= Paul Owens (gospel singer) =

American singer

Paul Owens (July 27, 1924 - October 17, 2002) was one of the foremost artists in African American gospel music, performing with The Dixie Hummingbirds, the Swan Silvertones and the Sensational Nightingales.

== Biography ==
Owens was born in Greensboro, North Carolina on July 27, 1924. He first began singing gospel at church in Philadelphia at age 13. He would later start as a soloist with the Israelite Gospel Singers, the Baystate Gospel Singers and the Evangelist Singers.
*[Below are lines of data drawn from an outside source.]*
(* ===== verification/Args.v ===== *)
(** * Command line arguments: lib/args.c

    A string is the list of its characters, and a pointer into it what is left of it.
    argv is an array of such pointers, [None] for null, shared with the program, with a
    null pointer after the arguments; the code removes the options that it has read.
    A result [None] is an access outside of the array. *)
From S2P Require Import Prelude.

Abbreviation cstring := (list Z).

(** struct Argstate, with what its pointers argc and argv lead to. *)
Record Argstate := mkArgs {
  args_argc : Z;
  args_argv : list (option cstring);
  curarg : option cstring;
  args_argvalue : option cstring
}.
#[export] Instance Argstate_fields : Fields Argstate :=
  fun a => mkArgs (args_argc a) (args_argv a) (curarg a) (args_argvalue a).

Definition argstart (argc : Z) (argv : list (option cstring)) : Argstate :=
  mkArgs argc argv (if 1 <? argc then Some [] else None) None.

(** The character at a place of a string; the end is a zero. *)
Definition char_at (s : cstring) (i : nat) : Z := default 0 (s !! i).

(** memmove(argv + 1, argv + 2, sizeof(char* ) * (argc - 1)), and one argument less. *)
Definition shift_args (a : Argstate) : option Argstate :=
  let n := Z.to_nat (args_argc a) in
  let v := args_argv a in
  if (length v <=? n)%nat then None
  else Some (a <| args_argv := take 1 v ++ take (n - 1) (drop 2 v) ++ drop n v |> <| args_argc := args_argc a - 1 |>).

(** The result is the next option character, or -1. *)
Definition take_char (a : Argstate) (s : cstring) : Z * Argstate :=
  (char_at s 0, a <| curarg := Some (drop 1 s) |>).
Definition endofargs (a : Argstate) : Z * Argstate := (-1, a <| curarg := None |>).

Definition argnext (a : Argstate) : option (Z * Argstate) :=
  let a := a <| args_argvalue := None |> in
  match curarg a with
  | None => Some (-1, a)
  | Some cur =>
      if char_at cur 0 =? 0 then
        if args_argc a =? 1 then Some (endofargs a)
        else
          w ← args_argv a !! 1%nat;
          arg ← w;
          if negb (char_at arg 0 =? 0x2d) || (char_at arg 1 =? 0) then Some (endofargs a)
          else
            let cur := drop 1 arg in
            a ← shift_args (a <| curarg := Some cur |>);
            if (char_at cur 0 =? 0x2d) && (char_at cur 1 =? 0) then Some (endofargs a)
            else Some (take_char a cur)
      else Some (take_char a cur)
  end.

Definition argnextvalue (a : Argstate) : option (option cstring * Argstate) :=
  match curarg a with
  | None => Some (None, a)
  | Some cur =>
      if negb (char_at cur 0 =? 0) then Some (Some cur, a <| args_argvalue := Some cur |> <| curarg := Some [] |>)
      else if 1 <? args_argc a then
        w ← args_argv a !! 1%nat;
        a ← shift_args (a <| args_argvalue := w |>);
        Some (w, a)
      else Some (None, a <| args_argvalue := None |> <| curarg := None |>)
  end.

Definition argvalue (a : Argstate) : option (option cstring * Argstate) :=
  match args_argvalue a with Some v => Some (Some v, a) | None => argnextvalue a end.

(** The loop of a program over its options, as in user/sh.c: while ((r = argnext(&args)) >= 0). *)
Fixpoint arg_loop (fuel : nat) (a : Argstate) : option (list Z * Argstate) :=
  match fuel with
  | O => None
  | S fuel' =>
      x ← argnext a;
      if x.1 >=? 0 then y ← arg_loop fuel' x.2; Some (x.1 :: y.1, y.2) else Some ([], x.2)
  end.

(** ** What the options are

    The arguments that begin with a dash and go on, up to an argument that does not or
    up to a double dash, which is dropped; each of their characters is an option. *)
Definition is_flag (w : cstring) : bool := match w with c :: _ :: _ => c =? 0x2d | _ => false end.
Fixpoint options (args : list cstring) : list Z * list cstring :=
  match args with
  | [] => ([], [])
  | w :: rest =>
      if is_flag w then
        if decide (w = [0x2d; 0x2d]) then ([], rest) else (drop 1 w ++ (options rest).1, (options rest).2)
      else ([], args)
  end.

(** A program's arguments: the array ends with a null pointer. *)
Definition args_of (prog : cstring) (args : list cstring) : list (option cstring) :=
  map Some (prog :: args) ++ [None].

(** C strings hold no zero, and characters are bytes. *)
Definition cstr (s : cstring) : Prop := Forall (fun c => 0 < c < 256) s.

Lemma char_at_cons c s : char_at (c :: s) 0 = c.
Proof. done. Qed.
Lemma char_at_zero s i : cstr s -> char_at s i = 0 <-> (length s <= i)%nat.
Proof.
  intros Hs. unfold char_at. destruct (s !! i) as [c|] eqn:E; cbn.
  - pose proof (lookup_lt_Some _ _ _ E). apply (Forall_lookup_1 _ _ _ _ Hs) in E. cbn in E. split; lia.
  - apply lookup_ge_None in E. done.
Qed.

Lemma shift_args_ok prog w rest junk cur v :
  shift_args (mkArgs (1 + Z.of_nat (length (w :: rest))) (args_of prog (w :: rest) ++ junk) cur v) =
  Some (mkArgs (1 + Z.of_nat (length rest)) (args_of prog rest ++ None :: junk) cur v).
Proof.
  unfold shift_args. cbn [args_argc args_argv length]. replace (Z.to_nat (1 + Z.of_nat (S (length rest)))) with (S (S (length rest))) by lia.
  unfold args_of. rewrite (proj2 (Nat.leb_gt _ _)) by (rewrite !length_app, length_map; simpl; lia).
  cbn [map app take drop Nat.sub]. rewrite drop_0.
  assert (take (S (length rest)) ((map Some rest ++ [None]) ++ junk) = map Some rest ++ [None]) as ->.
  { rewrite take_app_le, take_ge; [done|..]; rewrite length_app, length_map; simpl; lia. }
  assert (drop (length rest) ((map Some rest ++ [None]) ++ junk) = None :: junk) as ->.
  { rewrite <- app_assoc, drop_app_length'; [done|]. by rewrite length_map. }
  by replace (1 + Z.of_nat (S (length rest)) - 1) with (1 + Z.of_nat (length rest)) by lia.
Qed.

Definition total_length (args : list cstring) : nat := sum_list (length <$> args).

Lemma is_flag_ok w : cstr w ->
  negb (char_at w 0 =? 0x2d) || (char_at w 1 =? 0) = negb (is_flag w).
Proof.
  intros Hw. destruct w as [|c [|d w]]; [done| |].
  - change (char_at [c] 1 =? 0) with true. by rewrite orb_true_r.
  - change (char_at (c :: d :: w) 0) with c. change (char_at (c :: d :: w) 1) with d. cbn [is_flag].
    inversion_clear Hw as [|? ? _ Hd]. inversion_clear Hd as [|? ? Hd' _].
    rewrite (proj2 (Z.eqb_neq d 0)) by lia. by rewrite orb_false_r.
Qed.

Lemma double_dash d w : cstr (d :: w) ->
  (char_at (d :: w) 0 =? 0x2d) && (char_at (d :: w) 1 =? 0) = bool_decide (0x2d :: d :: w = [0x2d; 0x2d]).
Proof.
  intros Hw. change (char_at (d :: w) 0) with d. destruct (Z.eqb_spec d 0x2d) as [->|Hd]; cbn [andb];
    [|symmetry; apply bool_decide_eq_false; congruence].
  destruct w as [|e w]; [by rewrite bool_decide_true|]. change (char_at (45 :: e :: w) 1) with e.
  inversion_clear Hw as [|? ? _ He]. inversion_clear He as [|? ? He' _].
  rewrite (proj2 (Z.eqb_neq e 0)) by lia. symmetry. apply bool_decide_eq_false. congruence.
Qed.

Lemma bind_some {A B} (x : A) (f : A -> option B) : Some x ≫= f = f x.
Proof. done. Qed.

Lemma argnext_eq n v cur x :
  argnext (mkArgs n v (Some cur) x) =
  if char_at cur 0 =? 0 then
    if n =? 1 then Some (-1, mkArgs n v None None)
    else
      w ← v !! 1%nat; arg ← w;
      if negb (char_at arg 0 =? 0x2d) || (char_at arg 1 =? 0) then Some (-1, mkArgs n v None None)
      else
        a ← shift_args (mkArgs n v (Some (drop 1 arg)) None);
        if (char_at (drop 1 arg) 0 =? 0x2d) && (char_at (drop 1 arg) 1 =? 0) then Some (endofargs a)
        else Some (take_char a (drop 1 arg))
  else Some (take_char (mkArgs n v (Some cur) None) cur).
Proof. reflexivity. Qed.

(** The loop from any point: the rest of the current argument, then the arguments. *)
Lemma arg_loop_spec fuel prog args junk cur v :
  cstr cur -> Forall cstr args -> (length cur + total_length args < fuel)%nat ->
  exists junk', arg_loop fuel (mkArgs (1 + Z.of_nat (length args)) (args_of prog args ++ junk) (Some cur) v) =
    Some (cur ++ (options args).1,
          mkArgs (1 + Z.of_nat (length (options args).2)) (args_of prog (options args).2 ++ junk') None None).
Proof.
  revert args junk cur v. induction fuel as [|fuel IH]; intros args junk cur v Hcur Hargs Hf; [lia|]. cbn [arg_loop].
  assert (forall args junk c s v, cstr (c :: s) -> Forall cstr args -> (length s + total_length args < fuel)%nat ->
    exists junk', (x ← Some (take_char (mkArgs (1 + Z.of_nat (length args)) (args_of prog args ++ junk) v None) (c :: s));
      if x.1 >=? 0 then y ← arg_loop fuel x.2; Some (x.1 :: y.1, y.2) else Some ([], x.2)) =
    Some ((c :: s) ++ (options args).1,
          mkArgs (1 + Z.of_nat (length (options args).2)) (args_of prog (options args).2 ++ junk') None None)) as Htake.
  { clear args junk cur v Hcur Hargs Hf. intros args junk c s v Hcs Hargs Hf. inversion_clear Hcs as [|? ? Hc Hs].
    destruct (IH args junk s None Hs Hargs Hf) as [junk' HIH]. exists junk'. unfold take_char. cbn -[arg_loop args_of Z.add Z.of_nat options char_at Z.geb].
    change (char_at (c :: s) 0) with c. rewrite drop_0, Z.geb_leb, (proj2 (Z.leb_le _ _)) by lia.
    change (arg_loop fuel _) with (arg_loop fuel (mkArgs (1 + Z.of_nat (length args)) (args_of prog args ++ junk) (Some s) None)).
    rewrite HIH. done. }
  rewrite argnext_eq. destruct cur as [|c s].
  2:{ change (char_at (c :: s) 0) with c. inversion_clear Hcur as [|? ? Hc Hs].
      rewrite (proj2 (Z.eqb_neq c 0)) by lia. apply Htake; [by constructor|done|simpl in Hf; lia]. }
  change (char_at [] 0 =? 0) with true. cbn beta iota. destruct args as [|w rest].
  { exists junk. reflexivity. }
  rewrite (proj2 (Z.eqb_neq _ _)) by (cbn [length]; lia). inversion_clear Hargs as [|? ? Hw Hrest].
  change ((args_of prog (w :: rest) ++ junk) !! 1%nat) with (Some (Some w)).
  rewrite (bind_some (Some w)), (bind_some w).
  rewrite is_flag_ok by done. cbn [options]. destruct (is_flag w) eqn:Hfl; cbn [negb].
  2:{ exists junk. reflexivity. }
  destruct w as [|c [|d w]]; [done|done|]. cbn in Hfl. apply Z.eqb_eq in Hfl as ->. inversion_clear Hw as [|? ? _ Hdw].
  change (drop 1 (0x2d :: d :: w)) with (d :: w). rewrite shift_args_ok.
  rewrite (bind_some (mkArgs _ _ _ _)), double_dash by done.
  case_bool_decide as Hdd; [rewrite decide_True by done; eexists; reflexivity|]. rewrite decide_False by done. cbn [fst snd].
  apply Htake; [done|done|]. unfold total_length in *. change (length w + sum_list (list_fmap cstring nat length rest) < fuel)%nat. simpl in Hf. lia.
Qed.

(** C35: Calling argnext until it returns a negative number gives the characters of the
    options in order, and leaves in argc and argv the program and the other arguments,
    the first of which is not an option, with a null pointer after them; every further
    call returns -1. *)
Theorem argnext_options fuel prog args :
  Forall cstr args -> (total_length args < fuel)%nat ->
  exists a, arg_loop fuel (argstart (1 + Z.of_nat (length args)) (args_of prog args)) = Some ((options args).1, a) /\
    args_argc a = 1 + Z.of_nat (length (options args).2) /\
    args_of prog (options args).2 `prefix_of` args_argv a /\ argnext a = Some (-1, a).
Proof.
  intros Hargs Hf. unfold argstart. destruct args as [|w rest].
  { destruct fuel as [|fuel]; [lia|]. eexists. split_and!; [reflexivity|reflexivity|done|reflexivity]. }
  rewrite (proj2 (Z.ltb_lt _ _)) by (cbn [length]; lia).
  destruct (arg_loop_spec fuel prog (w :: rest) [] [] None (Forall_nil_2 _) Hargs Hf) as [junk H]. rewrite app_nil_r in H.
  rewrite H. eexists. split_and!; [reflexivity|reflexivity|by eexists|reflexivity].
Qed.

(** "-rx" "-f" "--" "-r" "duh" *)
Lemma argnext_options_witness :
  exists a, arg_loop 20 (argstart 6 (args_of [0x73] [[0x2d; 0x72; 0x78]; [0x2d; 0x66]; [0x2d; 0x2d]; [0x2d; 0x72]; [0x64; 0x75; 0x68]])) =
    Some ([0x72; 0x78; 0x66], a) /\ args_argc a = 3 /\ args_of [0x73] [[0x2d; 0x72]; [0x64; 0x75; 0x68]] `prefix_of` args_argv a /\
    argnext a = Some (-1, a).
Proof.
  apply (argnext_options 20 [0x73] [[0x2d; 0x72; 0x78]; [0x2d; 0x66]; [0x2d; 0x2d]; [0x2d; 0x72]; [0x64; 0x75; 0x68]]).
  - repeat constructor.
  - vm_compute. lia.
Defined.

(** The value of an option: the rest of its argument, or the next argument, which is
    removed; a second call gives the same value. *)
Lemma argvalue_same a v a' : argvalue a = Some (Some v, a') -> argvalue a' = Some (Some v, a').
Proof.
  unfold argvalue, argnextvalue. destruct (args_argvalue a) as [w|] eqn:E; [intros [= -> ->]; by rewrite E|].
  destruct (curarg a) as [cur|]; [|done]. destruct (negb (char_at cur 0 =? 0)); [by intros [= <- <-]|].
  destruct (1 <? args_argc a); [|done]. destruct (args_argv a !! 1%nat) as [w|]; [|done]. cbn. unfold shift_args.
  destruct (_ <=? _)%nat; [done|]. by intros [= -> <-].
Qed.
In 1942 he joined a group known as the Nightingales (later the Sensational Nightingales, which featured Julius "June Cheeks") before moving to the Dixie Hummingbirds in 1948. Paired with Ira Tucker, they adopted a daring style, which they called "trickeration", in which they would mix melisma with intricate harmonies, sharing the lead while often improvising phrases.

Owens left the group in 1952 to join the Swan Silvertones, to whose aggressive shouting style he added the smooth harmonies and melodious tenor for which he was known as a member of the Hummingbirds. He later left them to join the Sensational Nightingales, for whom he sang as a baritone, then returned to the Hummingbirds in 1989.

Owens died from cancer at the Hospital of the University of Pennsylvania on October 17, 2002, aged 78.